Was out yesterday at one of my favourite tribs. Running a bit late but it didn't matter no one around. Get to my first pool and someone had me beat, no problem we say our good mornings and how great the weather is and the no crowd bonus etc. Now its a small pool that holds fish perfect for one guy but two can fish it no problem(drifting).I'm ready to move on and buddy says you can fish here if you want, I thanked him and set my self up. We were both drifting roe with no success , I change to a pinkie and got a few shakers (no skunk). He goes to pink worm with no luck then goes to a bead (peach colour) and bang fish on. Nice fight but it broke off. He ties up again a few drifts and a nice female.I put on a bead and couldn't get a hit. I adjusted my length added weight to my leader did a few more adjustments but NADA. I couldn't understand why this guy beside me was on fish number 5 with two already laded (CPR). He shared his secret with me. It was called using a Shot line. Something I knew of but never used. I'm a believer now, thanks to a stranger on the river.

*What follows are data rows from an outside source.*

Lemma wp_repair_station id m' :
  write_crash m s ps l0 xs m' ->
  wp (et_repair_station id s) (fun a m'' => a = ET_OK /\ repaired m s ps l0 xs m'')
    (fun _ => True) m'.
Proof.
  intros (lo & fx & evs & k & -> & K & F & O & H). unfold et_repair_station. cbv zeta.
  wstep. apply wp_mutex_free_in; [done|]. cbn. wstep.
  destruct (l_mutex lo) eqn:Mx.
  2:{ apply wp_mutex_free_out; [done|]. cbn. wstep. split; [done|].
      destruct H as [[R St]|[? _ _ _ _]]; [|congruence]. by exists lo, fx, evs, k. }
  apply wp_mutex_held_out; [done|]. cbn. wstep. destruct H as [[R St]|W].
  { unfold et_repair_outputlist. cbv zeta. wstep. wstep. cbn. rewrite St. simpl. wstep.
    cbn. wstep. wstep. wstep; [done|]. wstep. split; [done|].
    exists (set_l_mutex false lo), fx, evs, k. split; [done|]. split; [done|].
    split; [by destruct R as [[] ? ?]|done]. }
  set (l := pri_sort _ _) in *.
  eapply (wp_repair_outputlist m s ps (id_offset id)); [done|exact W|lia|eapply frame_none; [exact F|done]| |].
  { unfold pri_sorted. rewrite (pri_sort_ext _ (hi (m_events m))); [apply pri_sort_sorted|].
    intros. by eapply frame_hi. }
  intros lo' evs' R' Mx' F'. cbn. wstep. wstep. wstep; [done|]. wstep. split; [done|].
  assert (Sub : l ⊆ l0 ++ xs).
  { intros a. unfold l. rewrite pri_sort_in, !elem_of_app. intros [?|Ha]; [by left|right].
    by apply elem_of_take in Ha as (i & Hi & _); apply list_elem_of_lookup_2 in Hi. }
  eexists _, _, evs', k. split; [done|]. split; [done|]. fold l.
  split; [by destruct R' as [[] ? ?]|]. split; [done|]. split; [done|]. split.
  - by apply (frame_trans (l0 ++ xs) l _ _ evs).
  - intros a Ha. by rewrite (frame_owner _ _ _ _ F' Ha), O.
Qed.
End crash.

So many factors. This was one day, one pool. IMO you cannot extrapolate these results to other pools, days, water conditions, seasons, etc.
I've outfished everyone around me using cheap spoons on some days, catching a half dozen steelhead while watching everyone else get skunked. The other anglers were using roe, beads, etc and chumming like crazy.
But at the same river, in different conditions but at the same time of year, roe could be very productive and the spoon could catch nothing.
What I am thinking is that whatever was different about his presentation (and there are many factors, including some subtle ones we can't even think of), it wasn't necessarily going to outfish your presentation under different circumstances.
How deep was the pool? Maybe he was drifting lower or higher in the water column, and the fish were favouring that depth.